A careful word on MCAS
Mast cell activation syndrome is often mentioned in the same breath as histamine intolerance, and the two are frequently confused online. They are not the same. MCAS describes inappropriate, recurrent release of mediators (including histamine) from mast cells, producing episodic symptoms across two or more organ systems. Crucially, genuine MCAS has strict, internationally agreed diagnostic criteria, set out by Valent, Akin and colleagues.7
Those criteria require all three of: typical recurrent symptoms in two or more organ systems; objective biochemical proof of mast cell involvement, classically a transient rise in serum tryptase to at least 20 percent above the person's own baseline plus 2 ng/mL, measured during an episode; and a response to drugs that block mast cell mediators.7 That tryptase requirement is the gatekeeper, and it is demanding.

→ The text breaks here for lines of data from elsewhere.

(** * Streamlit-Authenticator: a shallow embedding of [authenticate.py]

    The class [Authenticate] is embedded as a record of its attributes.  The
    session state of the host framework, the cookie jar of the browser, the
    messages shown in the forms, what is printed, the random source and the
    clock are gathered with it in a [world], and every method is a
    computation in a state-and-exception monad over that world: Python
    mutates shared objects, so a raised exception keeps the state reached
    so far.

    The libraries that the class calls (bcrypt, PyJWT) and the two modules
    of the package that [authenticate.py] imports ([hasher], [utils]) are an
    interface of the development, [Libraries]: the theorems hold for every
    implementation of it.  The widgets of the framework are the arguments of
    the methods: what the user typed and whether the button was pressed.

    Conventions: strings are byte strings; times are whole seconds, a
    [datetime] being the number of seconds from the epoch to it, within the
    years 1 to 9999.  The cookie manager is the one of
    [extra_streamlit_components]: it keeps the cookies of the browser in a
    dictionary, does nothing for the empty cookie name, and deletes with
    [del], which raises [KeyError] for a cookie that is not there. *)

From Stdlib Require Import ZArith NArith Strings.String Strings.Ascii Lia.
From stdpp Require Import gmap strings list fin_maps pretty.

Local Open Scope string_scope.
Local Open Scope Z_scope.

(** ** Python values *)

(** The values that session state and token payloads hold. *)
Inductive pyval :=
  | PyNone
  | PyBool (b : bool)
  | PyNum (z : Z)
  | PyStr (s : string).

#[global] Instance pyval_eq_dec : EqDecision pyval.
Proof. solve_decision. Defined.

(** Python truth value, as tested by [if v] and [not v]. *)
Definition truthy (v : pyval) : bool :=
  match v with
  | PyNone => false
  | PyBool b => b
  | PyNum z => negb (z =? 0)
  | PyStr s => negb (String.eqb s "")
  end.

Definition Z_of_bool (b : bool) : Z := if b then 1 else 0.

(** Python [==]: booleans are the numbers 0 and 1. *)
Definition py_eq (a b : pyval) : bool :=
  match a, b with
  | PyNone, PyNone => true
  | PyBool x, PyBool y => Bool.eqb x y
  | PyNum x, PyNum y => x =? y
  | PyBool x, PyNum y => Z_of_bool x =? y
  | PyNum x, PyBool y => x =? Z_of_bool y
  | PyStr x, PyStr y => String.eqb x y
  | _, _ => false
  end.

MCAS is genuinely uncommon and over-diagnosed. When clinics have systematically assessed people referred with suspected MCAS against the strict criteria, fewer than 5 percent actually met them.8 A label of MCAS applied without the tryptase evidence is, in most cases, not a confirmed diagnosis. If MCAS is genuinely suspected, that warrants specialist immunology or allergy assessment, not self-diagnosis from a symptom checklist. To start sorting symptoms before that appointment, see our start here guide.
- Could these symptoms be a true food allergy, IBS, or another condition that needs ruling out before we consider histamine intolerance?
- Is a blood DAO test actually worth doing, given how unreliable it is said to be?
- Can you refer me to a dietitian to run a structured low-histamine elimination and reintroduction trial safely?
- Would a trial of an H1 or H2 antihistamine be reasonable, and which one fits my symptoms?
- If MCAS is being suggested, can I be assessed against the formal criteria, including a tryptase measurement during an episode?
References
- Maintz L, Novak N. Histamine and histamine intolerance. Am J Clin Nutr. 2007;85(5):1185-1196. PMID 17490952.
- Hrubisko M, Danis R, Huorka M, Wawruch M. Histamine Intolerance: The More We Know the Less We Know. A Review. Nutrients. 2021;13(7):2228. PMC8308327.
- Sanchez-Perez S, et al. Histamine Intolerance: Symptoms, Diagnosis, and Beyond. Nutrients. 2024;16(8):1219. mdpi.com.
- Manzotti G, Breda D, Di Gioacchino M, Burastero SE. Serum diamine oxidase activity in patients with histamine intolerance. Int J Immunopathol Pharmacol. 2016;29(1):105-111. PMC3354134; see also Nutrients 2023 evaluation of serum DAO.
- Sanchez-Perez S, et al. Evidence for the Dietary Management of Histamine Intolerance. Int J Mol Sci / Nutrients. 2025. PMC12470264.
- Allergy UK. Histamine Intolerance (factsheet). Updated 2025. allergyuk.org.
- Valent P, Akin C, Bonadonna P, et al. Mast cell activation syndrome: importance of consensus criteria and call for research. J Allergy Clin Immunol. 2018. PMC7115848. On the 20 percent plus 2 ng/mL tryptase formula, see PMC7115850.
- Akin C, et al. Mast cell activation syndrome: overdiagnosed or underdiagnosed? J Allergy Clin Immunol Pract. 2024. jaci-inpractice.org.
- Anderson E (BDA). Caution advised with low histamine diets for Long Covid. British Dietetic Association. bda.uk.com.
This article is educational and does not constitute medical advice, diagnosis, or a treatment recommendation. Medication uses described as “off-label” are not licensed for that purpose in the UK and should only be considered under qualified clinical supervision. Always speak to your GP, pharmacist, or a registered specialist before starting, stopping, or changing any treatment. If you have severe or alarm symptoms - unintentional weight loss, blood in your stool, difficulty swallowing, persistent vomiting, a fever, or severe pain - seek urgent medical care.